Pero consideró que en la octava ronda se espera conocer los productos que serán ubicados en la canasta “D” (desgravación de hasta 15 años) calificados como sensibles, ya que es fundamental para la economía agropecuaria de Nicaragua.
LOS POCOS AVANCES
Dean García, del equipo negociador de Nicaragua en el Cafta, explicó que uno de los aspectos importantes a destacar ha sido el reconocimiento de las preferencias que la región tiene dentro del marco de la Iniciativa de la Cuenca del Caribe (CBI en inglés) donde están incluidos textiles, productos industriales, no tradicionales entre otros, porque al inicio Estados Unidos tenía una posición inflexible.
Es así que una vez entrado en vigencia el Cafta, la CBI desaparece, pero la región quiere sumar el beneficio de la iniciativa más las ventajas que ofrece el Cafta para el intercambio comercial.
En tanto, para en esta semana, se espera que haya un cierre de las listas arancelarias para el sector industrial y solamente quedaría pendiente la parte de textiles, aunque esto representa solamente el 0.01 por ciento del intercambio comercial entre la región y Estados Unidos, y por eso ellos lo han colocado en la canasta B (cinco años de desgravación) pero Centroamérica quiere trasladarlo a la canasta A (acceso inmediato).
LO QUE VA A LA NOVENA
Los mecanismos de productos sujetos a cuotas podrían ser el tema fundamental de discusión durante la novena y última ronda programada para diciembre próximo en Washington, en el caso de Nicaragua, debe entenderse como la negociación de la carne, el azúcar y el maní. Aunque se cree que en ésta se tomarán decisiones más políticas que técnicas, como los montos de cooperación que se espera sean suficientes para la reconversión productiva de los países de la región.

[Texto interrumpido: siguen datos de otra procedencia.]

Lemma put_plan used cov d l r e p : Inv used cov d -> front used l -> split p = Some (l, r, e) ->
  R (plan_cost p) (plan_cost p) -> inside n (N.lor l r) -> sound_plan (plans d) (N.lor l r) p ->
  match plans d !! N.lor l r with Some q => R (plan_cost p) (plan_cost q) | None => True end ->
  Inv used cov {| costs := costs d; plans := <[N.lor l r := p]> (plans d); dp_pairs := dp_pairs d |}.
Proof.
  intros Hi Hf Hs HRp Hins Hp Hless. pose proof Hp as Hp'. unfold sound_plan in Hp'. rewrite Hs in Hp'.
  destruct Hp' as (_ & Hd & Hl & Hr & Htz & _ & pl & pr & Hpl & Hpr & _).
  assert (Hjoin : forall a b, used a -> trailing_zeros a < trailing_zeros b -> a <> N.lor l r /\ b <> N.lor l r).
  { intros a b. by apply front_joins. }
  assert (Hkeep : forall s q, (forall l' r' e', split q = Some (l', r', e') -> used l') ->
            sound_plan (plans d) s q -> sound_plan (<[N.lor l r := p]> (plans d)) s q).
  { intros s q Huq Hq. unfold sound_plan in *. destruct (split q) as [[[l' r'] e']|] eqn:Hsq; [|done].
    destruct Hq as (-> & Hdq & Hl0 & Hr0 & Htzq & Hrest). destruct (Hjoin l' r' (Huq _ _ _ eq_refl) Htzq).
    rewrite !lookup_insert_ne by done. done. }
  destruct Hi as [H1 H2 H3 H4 H5]. split; cbn [plans costs]; [| | |done|].
  - intros s q. rewrite lookup_insert_Some. intros [[<- <-]|[Hne Hq]].
    + split_and!; [rewrite N.lor_eq_0_iff; by intros [? _]|done|done|].
      apply Hkeep; [|done]. intros l' r' e'. rewrite Hs. intros [= <- _ _]. apply Hf.
    + destruct (H1 s q Hq) as (? & ? & ? & ?). split_and!; [done|done|done|]. apply Hkeep; [|done].
      intros l' r' e'. by apply (H2 s).
  - intros s q l' r' e'. rewrite lookup_insert_Some. intros [[<- <-]|[Hne Hq]] Hsq; [|by apply (H2 s q l' r' e')].
    rewrite Hs in Hsq. injection Hsq as <- _ _. apply Hf.
  - intros k Hk. destruct (decide (N.lor l r = one k)) as [->|Hne]; [rewrite lookup_insert_eq; eauto|].
    rewrite lookup_insert_ne by done. auto.
  - intros Hx a b Hab. destruct (H5 Hx a b Hab) as (Ha & Htzab & pa & pb & q & Hpa & Hpb & Hq & Hle).
    destruct (Hjoin a b Ha Htzab). split_and!; [done|done|]. unfold covered.
    destruct (decide (N.lor a b = N.lor l r)) as [Heq|Hne].
    + exists pa, pb, p. rewrite Heq, lookup_insert_eq, !lookup_insert_ne by done. rewrite Heq in Hq, Hle. rewrite Hq in Hless.
      split_and!; [done|done|done|]. by apply (compares_trans _ _ HR _ (plan_cost q)).
    + exists pa, pb, q. rewrite !lookup_insert_ne by done. done.
Qed.

Definition with_pair (cov : RelSet -> RelSet -> Prop) (l r a b : RelSet) : Prop := cov a b \/ (a = l /\ b = r).

Lemma emit_csg_cmp_ok used cov l r e d : Inv used cov d -> front used l ->
  is_Some (plans d !! l) -> is_Some (plans d !! r) -> (forall k, has l k = true -> has r k = false) ->
  trailing_zeros l < trailing_zeros r -> edge_between directed l r = Some e ->
  goes_on used (with_pair cov l r) d (emit_csg_cmp set_cost max_pairs l r e d).
Proof.
  intros Hi Hf [pl Hpl] [pr Hpr] Hd Htz He. unfold emit_csg_cmp.
  set (d1 := {| costs := costs d; plans := plans d; dp_pairs := (dp_pairs d + 1)%N |}).
  assert (Hx1 : exhausted max_pairs d1 = false -> exhausted max_pairs d = false).
  { unfold exhausted. cbn [d1 dp_pairs]. rewrite !N.ltb_ge. lia. }
  destruct (exhausted max_pairs d1) eqn:Hx.
  { exists d1. split_and!; [done| |exact (keeps_refl d)]. destruct Hi as [H1 H2 H3 H4 _]. split; [exact H1|exact H2|exact H3|exact H4|by rewrite Hx]. }
  assert (Hi1 : Inv used cov d1) by (destruct Hi; split; auto).
  destruct (own_cost_ok (N.lor l r) d1 (inv_costs _ _ _ Hi1)) as (d2 & -> & Hp & Hn2 & Hc2).
  assert (Hi2 : Inv used cov d2).
  { destruct Hi1 as [H1 H2 H3 H4 H5]. split; rewrite ?Hp; try done. unfold exhausted. rewrite Hn2. exact H5. }
  change (plans d1) with (plans d) in Hp. rewrite <- Hp in Hpl, Hpr. rewrite Hpl, Hpr. cbn [mbind option_bind].
  destruct (inv_plans _ _ _ Hi2 _ _ Hpl) as (Hl & Hil & HRl & _), (inv_plans _ _ _ Hi2 _ _ Hpr) as (Hr & Hir & HRr & _).
  set (own := cost_add _ (plan_cost pr)).
  assert (HRo : R own own) by (repeat apply (compares_add _ _ HR); [apply (compares_own _ _ HR)|done|done]).
  assert (Hcov : forall d', Inv used cov d' -> covered (plans d') l r -> Inv used (with_pair cov l r) d').
  { intros d' [H1 H2 H3 H4 H5] Hc. split; [done|done|done|done|]. intros Hx' a b [Hab|[-> ->]]; [auto|].
    split_and!; [apply Hf|done|done]. }
  destruct (match plans d2 !! N.lor l r with None => true | Some plan => _ end) eqn:Hless.
  - eexists. split_and!; [done| |].
    + apply Hcov.
      * eapply (put_plan used cov d2 l r e); [done|done|reflexivity|done|by apply inside_lor| |].
        -- unfold sound_plan. cbn [split plan_cost]. split_and!; try done. eauto.
        -- destruct (plans d2 !! N.lor l r) as [q|] eqn:Hq; [|done].
           destruct (inv_plans _ _ _ Hi2 _ _ Hq) as (_ & _ & HRq & _). by apply (compares_lt _ _ HR).
      * destruct (front_joins used l r l r Hf Hr Hd Hl Htz (proj1 Hf) Htz). unfold covered. cbn [plans].
        rewrite lookup_insert_eq, !lookup_insert_ne by done. eexists pl, pr, _. done.
    + unfold keeps. cbn [plans]. rewrite Hp. intros s Hs.
      destruct (decide (N.lor l r = s)) as [<-|Hne]; [rewrite lookup_insert_eq; eauto|]. by rewrite lookup_insert_ne.
  - exists d2. split_and!; [done| |unfold keeps; by rewrite Hp]. apply Hcov; [done|].
    destruct (plans d2 !! N.lor l r) as [q|] eqn:Hq; [|done].
    destruct (inv_plans _ _ _ Hi2 _ _ Hq) as (_ & _ & HRq & _).
    exists pl, pr, q. split_and!; [done|done|done|]. by apply (compares_not_lt _ _ HR).
Qed.
Lemma toy_fold_live d hs rest : toy_live d ≡ₚ hs ++ rest -> toy_live (toy_fold d hs).2 ≡ₚ (toy_fold d hs).1.1 :: rest.
Proof. intros Hl. unfold toy_fold. cbn [fst snd]. rewrite <- (toy_drops_live hs d rest Hl). apply toy_add_live. Qed.

#[local] Existing Instance toy_device.
Definition toy_device_laws : DeviceLaws.
Proof.
  refine {| live := toy_live : Dev -> list Handle; table := toy_table : Dev -> Handle -> list Row |}.
  - intros d (e & Hz & _)%elem_of_map. discriminate Hz.
  - intros d ? inputs cap outs d' rest Hr Hl. cbn in Hr. destruct cap as [|cap]; [discriminate Hr|].
    injection Hr as <- <-. split; [cbn; lia|]. exact (toy_fold_live d (concat inputs) rest Hl).
  - intros d ? groups h stats d' Hr. injection Hr as <- <- <-. apply (toy_add_live d).
  - intros d h off len h' d' rest Hr Hl. injection Hr as <- <-. destruct (toy_drop_live d h rest Hl) as [Hd Ht].
    split_and!.
    + rewrite <- Hd. apply toy_add_live.
    + cbn. by rewrite lookup_insert_eq.
    + intros g Hg. rewrite <- (Ht g Hg). rewrite <- Hd in Hg. apply elem_of_map in Hg as ([q k] & -> & Hq%elem_of_map_to_list).
      cbn in *. rewrite lookup_insert_ne; [done|]. intros He. rewrite <- He, toy_next_fresh in Hq. discriminate Hq.
  - intros d h off len precisions r d' Hr. by injection Hr as <- <-.
  - intros d h rest Hl. exact (toy_drop_live d h rest Hl).
  - intros d ? h session stats d' rest Hr Hl. injection Hr as <- <- <-. destruct (N.eqb_spec h 0) as [->|]; [exact Hl|].
    exact (proj1 (toy_drop_live d h rest Hl)).
  - intros d ? h h' stats d' rest Hr Hl. pose proof (toy_fold_live d [h] rest Hl) as Hf. cbn in Hr.
    injection Hr as <- <- <-. exact Hf.
  - intros d ? h stats d' Hr. by injection Hr as <- <- <-.
  - done.
Defined.
#[local] Existing Instance toy_device_laws.

(** Six rows over three handles, and a fourth handle of another executor's. *)
Definition demo_dev : Dev :=
  ({[1%positive := [10; 20; 30]; 2%positive := [40]; 3%positive := [50; 60]; 9%positive := [99]]}%N : ToyDev).
Definition demo_batch (h rows_ : N) : GpuBatch := {| handle := h; producer := 0; gb_rows := rows_; gb_bytes := 8 |}.
Definition demo_batches : list GpuBatch := [demo_batch 1 3; demo_batch 2 1; demo_batch 3 2].
Definition demo_site : CallSite := {| site_node := 4; site_lane := 0 |}.
Definition demo_limit : State :=
  SLimit {| li_site := demo_site; li_interval := {| skip := 2; fetch := Some 3%N |}; li_seen := 0; li_schema := [] |}.
Definition demo_merge : State :=
  SAggregate {| ag_site := demo_site; ag_concat := (3, KCoalescePartitions); ag_merge := (4, KAggregate true);
                ag_finalize := Some (5, KProject Finalize); ag_state := None; ag_pending := []; ag_threshold := 16;
                ag_compactions := 0; ag_held := []; ag_output := [] |}.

¿QUÉ SE ESPERA DE HOUSTON?
De esta ronda que se podría extender hasta el fin de semana, se espera que hayan avances en conocer las nuevas propuestas de cuotas y ubicación de los productos agrícolas en las diferentes canastas de desgravación.
Es posible que definan las cuotas extras para la exportación de productos que ya tienen tradición en Estados Unidos, tales como el azúcar, la carne y el maní.
Así también el tema industrial (pesca, manufactura, entre otros), podría quedar cerrado.
En el área de servicios e inversiones pueden terminarse varios capítulos
Compras de gobierno es probable que quede concluido.
También se pueden lograr avances en textiles y agricultura, pero la última palabra se dirá en la última ronda, en Washington.